(** The file with a new last cluster [c]. *)
Lemma view_grown f e cs fs2 c prev e1 : view f e cs → vol_ok fs2 → kept (f_fs f) fs2 →
  f_offset f = Z.of_nat (length cs) * fcsize f → prev = list.last cs →
  data_cluster (ftotal f) c → value (ftype f) (ftable f) c = Free →
  value (ftype f) (fat_data fs2) c = EndOfChain → (∀ p, prev = Some p → value (ftype f) (fat_data fs2) p = Data c) →
  (∀ x, data_cluster (ftotal f) x → x ≠ c → prev ≠ Some x → value (ftype f) (fat_data fs2) x = value (ftype f) (ftable f) x) →
  clusters_kept (f_fs f) fs2 (λ _, False) →
  e_size (ed_data e1) = e_size (ed_data e) → entry_is_file (ed_data e1) = true →
  let first := match first_cluster f with None => Some c | Some x => Some x end in
  entry_first_cluster (ed_data e1) (ftype f) = first →
  let f2 := mkFile first (current_cluster f) (f_offset f) (Some e1) fs2 in
  view f2 e1 (cs ++ [c]) ∧ grown f f2 cs (cs ++ [c]).
Proof.
  intros Hw Hv2 Hk Hend Hprev Hdc Hfree Heoc Hpl Hoth Hcl Hs1 Hf1 first Hlink f2.
  pose proof (vw_vol _ _ _ Hw) as Hv. destruct (fcsize_range f Hv) as [Hr _]. pose proof Hk as (Hb&Hty&Hn&_).
  pose proof (vol_table _ Hv) as [_ Hfit]. change (fs_total_clusters (f_fs f)) with (ftotal f) in *.
  assert (c ∉ cs) as Hnin by (intros Hin; by apply (vw_data _ _ _ Hw c Hin)).
  assert (len (fat_data fs2) = len (ftable f)) as Hlen by (unfold ftable; rewrite !fat_data_len, Hb; done).
  assert (∀ p, prev = Some p → p ∈ cs) as Hpin by (intros p ->; by apply last_Some_elem_of).
  assert (∀ x, x ∈ cs → prev ≠ Some x → value (ftype f) (fat_data fs2) x = value (ftype f) (ftable f) x) as Hcs.
  { intros x Hx Hne. apply Hoth; [by apply (vw_data _ _ _ Hw)|by intros ->|done]. }
  assert (ftype f2 = ftype f ∧ ftotal f2 = ftotal f ∧ fcsize f2 = fcsize f ∧ ftable f2 = fat_data fs2) as (Et&En&Ec&Etab).
  { unfold ftype, ftotal, fcsize, ftable, f2. cbn [f_fs]. by rewrite Hb, Hty, Hn. }
  assert (view f2 e1 (cs ++ [c])) as Hw2.
  { split; rewrite ?Et, ?En, ?Ec, ?Etab, ?Hs1, ?length_app; cbn [length]; try done; cbn [f2 first_cluster current_cluster f_offset].
    - apply (vw_size _ _ _ Hw).
    - pose proof (vw_chain _ _ _ Hw) as Hch. subst first. destruct (first_cluster f) as [c0|].
      + destruct (list.last cs) as [p|] eqn:Hl.
        * eapply chain_snoc; [done|done|done|done|apply Hfit, Hdc|by apply Hpl|done|].
          intros y Hy Hne. apply Hcs; [done|congruence].
        * apply last_None in Hl. subst cs. inversion Hch.
      + subst cs. apply chain_end; [unfold fits; rewrite Hlen; apply Hfit, Hdc|]. intros n. by rewrite Heoc.
    - intros x [Hx|Hx%list_elem_of_singleton]%elem_of_app; [|subst x; split; [done|by rewrite Heoc]].
      destruct (vw_data _ _ _ Hw x Hx) as [Hdx Hvx]. split; [done|].
      destruct (decide (prev = Some x)) as [E|E]; [by rewrite (Hpl x E)|by rewrite Hcs].
    - pose proof (vw_room _ _ _ Hw). nia.
    - apply (vw_pos _ _ _ Hw).
    - rewrite (vw_current _ _ _ Hw). destruct (Z.eqb_spec (f_offset f) 0) as [|Hne]; [done|].
      pose proof (vw_pos _ _ _ Hw). destruct (view_index f e cs (f_offset f - 1) Hw) as [x Hx]; [lia|lia|].
      rewrite Hx. symmetry. by apply lookup_app_l_Some. }
  split; [done|]. split; cbn [f_fs f2]; try done.
  - right. by exists c.
  - intros y Hy Hnin'. rewrite Etab. apply Hoth; [done|set_solver|]. intros E%Hpin. set_solver.
  - unfold file_cap, free_count. rewrite (view_clusters _ _ _ Hw), (view_clusters _ _ _ Hw2), Et, En, Ec, Etab, length_app.
    rewrite (alloc_free_count _ _ (fat_data fs2) (ftotal f) c prev Hdc Hfree Heoc); [|intros p Hp; split; [|by apply Hpl]|done].
    + cbn [length]. do 2 f_equal. lia.
    + by apply (vw_data _ _ _ Hw), Hpin.
Qed.
Definition build_prefixed_name g (num : Z) (with_chksum : bool) : list Z :=
  let buf := replicate 11 SFN_PADDING in
  let '(buf, prefix_len) :=
    if with_chksum then
      let prefix_len := Z.min (basename_len g) 2 in
      let buf := splice 0 (bytes_at 0 prefix_len (short_name g)) buf in
      (splice prefix_len (u16_to_hex (sg_chksum g)) buf, prefix_len + 4)
    else
      let prefix_len := Z.min (basename_len g) 6 in
      (splice 0 (bytes_at 0 prefix_len (short_name g)) buf, prefix_len) in
  let buf := splice prefix_len [0x7E] buf in
  let buf := splice (prefix_len + 1) [from_digit num] buf in
  splice 8 (bytes_at 8 3 (short_name g)) buf.

(** The first number of the range whose bit is clear. *)
Definition first_clear (bitmap : Z) (range : list Z) : option Z :=
  head (filter (λ i, Z.land bitmap (wrap16 (Z.shiftl 1 i)) = 0) range).

Definition generate g : result (list Z) :=
  if negb (lossy_conv g) && name_fits g && negb (exact_match g) then Ok (short_name g)
  else match first_clear (long_prefix_bitmap g) (seqZ 1 4) with
       | Some i => Ok (build_prefixed_name g i false)
       | None =>
           match first_clear (prefix_chksum_bitmap g) (seqZ 1 9) with
           | Some i => Ok (build_prefixed_name g i true)
           | None => Err EAlreadyExists
           end
       end.

Definition next_iteration g : ShortNameGenerator :=
  mkGen (wrap16 (sg_chksum g + 1)) 0 0 (name_fits g) (lossy_conv g) (exact_match g) (basename_len g) (short_name g).

(** ** Comparing names *)

(** [Iterator::eq] of the characters in upper case; a unit that is no character never is. *)
Definition eq_name_lfn (lfn_utf16 name : list Z) : bool :=
  if 0 <? len lfn_utf16
  then bool_decide (fmap (option_map ascii_uppercase) (decode_utf16 lfn_utf16) = (λ c, Some (ascii_uppercase c)) <$> name)
  else false.

Definition eq_ignore_case (s : ShortName) (name : list Z) : bool :=
  bool_decide ((λ c, ascii_uppercase (oem_decode c)) <$> short_as_bytes s = ascii_uppercase <$> name).
Lemma short_gen_ascii c rest : c < 0x80 → ∃ g, short_gen_new (c :: rest) = Ret g.
Proof.
  intros Hc. unfold short_gen_new, str_tail, len_utf8. destruct (Z.ltb_spec c 0x80); [|lia]. change (1 =? 1) with true. cbn [mbind outcome_bind].
  repeat case_match; by eexists.
Qed.

(** C33. The search for a short name for a new entry ends after at most one round
    in nine of the directory's entries, whatever they are, and finds a name in
    the 8.3 format - eleven bytes of the allowed ones and padding, the first no
    padding - that none of the entries has. *)
Theorem short_name_found name g E : short_gen_new name = Ret g → Z.of_nat (length E) < 9 * 2 ^ 16 →
  ∃ sn, search_short_name (length E / 9) g E = Some sn ∧ valid_short sn ∧ sn ∉ E.
Proof.
  intros Hnew HE. destruct (short_gen_new_ok name g Hnew) as [Hg _].
  destruct (search_ends g E) as (sn&Hs); [by eapply short_gen_bitmap|apply Hg|done|].
  exists sn. split; [done|]. by eapply search_fresh.
Qed.

(** [TextFile.txt] and two of the names it can have. *)
Definition text_file : list Z := [0x54; 0x65; 0x78; 0x74; 0x46; 0x69; 0x6C; 0x65; 0x2E; 0x74; 0x78; 0x74].
Definition text_file_short (i : Z) : list Z := [0x54; 0x45; 0x58; 0x54; 0x46; 0x49; 0x7E; i; 0x54; 0x58; 0x54].

Lemma short_name_found_witness : ∃ g, short_gen_new text_file = Ret g ∧
  search_short_name 0 g [text_file_short 0x31; [0x54; 0x45; 0x58; 0x54; 0x46; 0x49; 0x4C; 0x45; 0x54; 0x58; 0x54]] = Some (text_file_short 0x32).
Proof.
  destruct (short_gen_new text_file) as [g|] eqn:Hg; [|vm_compute in Hg; discriminate Hg]. exists g. split; [done|].
  destruct (short_name_found text_file g [text_file_short 0x31; [0x54; 0x45; 0x58; 0x54; 0x46; 0x49; 0x4C; 0x45; 0x54; 0x58; 0x54]] Hg) as (sn&Hs&_).
  - by vm_compute.
  - vm_compute in Hg. injection Hg as <-. vm_compute. reflexivity.
Defined.

(** A new entry's short name is generated before its long name is checked, and
    the generator cuts the first byte off the name: for the empty name, and for
    every name that starts with a character beyond ASCII - which the check
    allows - it panics. *)
Theorem short_name_of_non_ascii_panics name :
  (match name with c :: _ => 0x80 <= c | [] => True end) ↔ short_gen_new name = Panic.
Proof.
  unfold short_gen_new, str_tail. destruct name as [|c rest]; [done|]. unfold len_utf8.
  destruct (Z.ltb_spec c 0x80) as [Hc|Hc].
  - split; [lia|]. change (1 =? 1) with true. cbn [mbind outcome_bind]. repeat case_match; discriminate.
  - split; [|done]. intros _. by destruct (c <? 0x800), (c <? 0x10000).
Qed.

- - - - - - -

_Try it_
From the records above, repeat exactly the lines from the one with "destruct (decide (prev" through the one with "(build_prefixed_name g i true)", both included.

_Task response_
      destruct (decide (prev = Some x)) as [E|E]; [by rewrite (Hpl x E)|by rewrite Hcs].
    - pose proof (vw_room _ _ _ Hw). nia.
    - apply (vw_pos _ _ _ Hw).
    - rewrite (vw_current _ _ _ Hw). destruct (Z.eqb_spec (f_offset f) 0) as [|Hne]; [done|].
      pose proof (vw_pos _ _ _ Hw). destruct (view_index f e cs (f_offset f - 1) Hw) as [x Hx]; [lia|lia|].
      rewrite Hx. symmetry. by apply lookup_app_l_Some. }
  split; [done|]. split; cbn [f_fs f2]; try done.
  - right. by exists c.
  - intros y Hy Hnin'. rewrite Etab. apply Hoth; [done|set_solver|]. intros E%Hpin. set_solver.
  - unfold file_cap, free_count. rewrite (view_clusters _ _ _ Hw), (view_clusters _ _ _ Hw2), Et, En, Ec, Etab, length_app.
    rewrite (alloc_free_count _ _ (fat_data fs2) (ftotal f) c prev Hdc Hfree Heoc); [|intros p Hp; split; [|by apply Hpl]|done].
    + cbn [length]. do 2 f_equal. lia.
    + by apply (vw_data _ _ _ Hw), Hpin.
Qed.
Definition build_prefixed_name g (num : Z) (with_chksum : bool) : list Z :=
  let buf := replicate 11 SFN_PADDING in
  let '(buf, prefix_len) :=
    if with_chksum then
      let prefix_len := Z.min (basename_len g) 2 in
      let buf := splice 0 (bytes_at 0 prefix_len (short_name g)) buf in
      (splice prefix_len (u16_to_hex (sg_chksum g)) buf, prefix_len + 4)
    else
      let prefix_len := Z.min (basename_len g) 6 in
      (splice 0 (bytes_at 0 prefix_len (short_name g)) buf, prefix_len) in
  let buf := splice prefix_len [0x7E] buf in
  let buf := splice (prefix_len + 1) [from_digit num] buf in
  splice 8 (bytes_at 8 3 (short_name g)) buf.

(** The first number of the range whose bit is clear. *)
Definition first_clear (bitmap : Z) (range : list Z) : option Z :=
  head (filter (λ i, Z.land bitmap (wrap16 (Z.shiftl 1 i)) = 0) range).

Definition generate g : result (list Z) :=
  if negb (lossy_conv g) && name_fits g && negb (exact_match g) then Ok (short_name g)
  else match first_clear (long_prefix_bitmap g) (seqZ 1 4) with
       | Some i => Ok (build_prefixed_name g i false)
       | None =>
           match first_clear (prefix_chksum_bitmap g) (seqZ 1 9) with
           | Some i => Ok (build_prefixed_name g i true)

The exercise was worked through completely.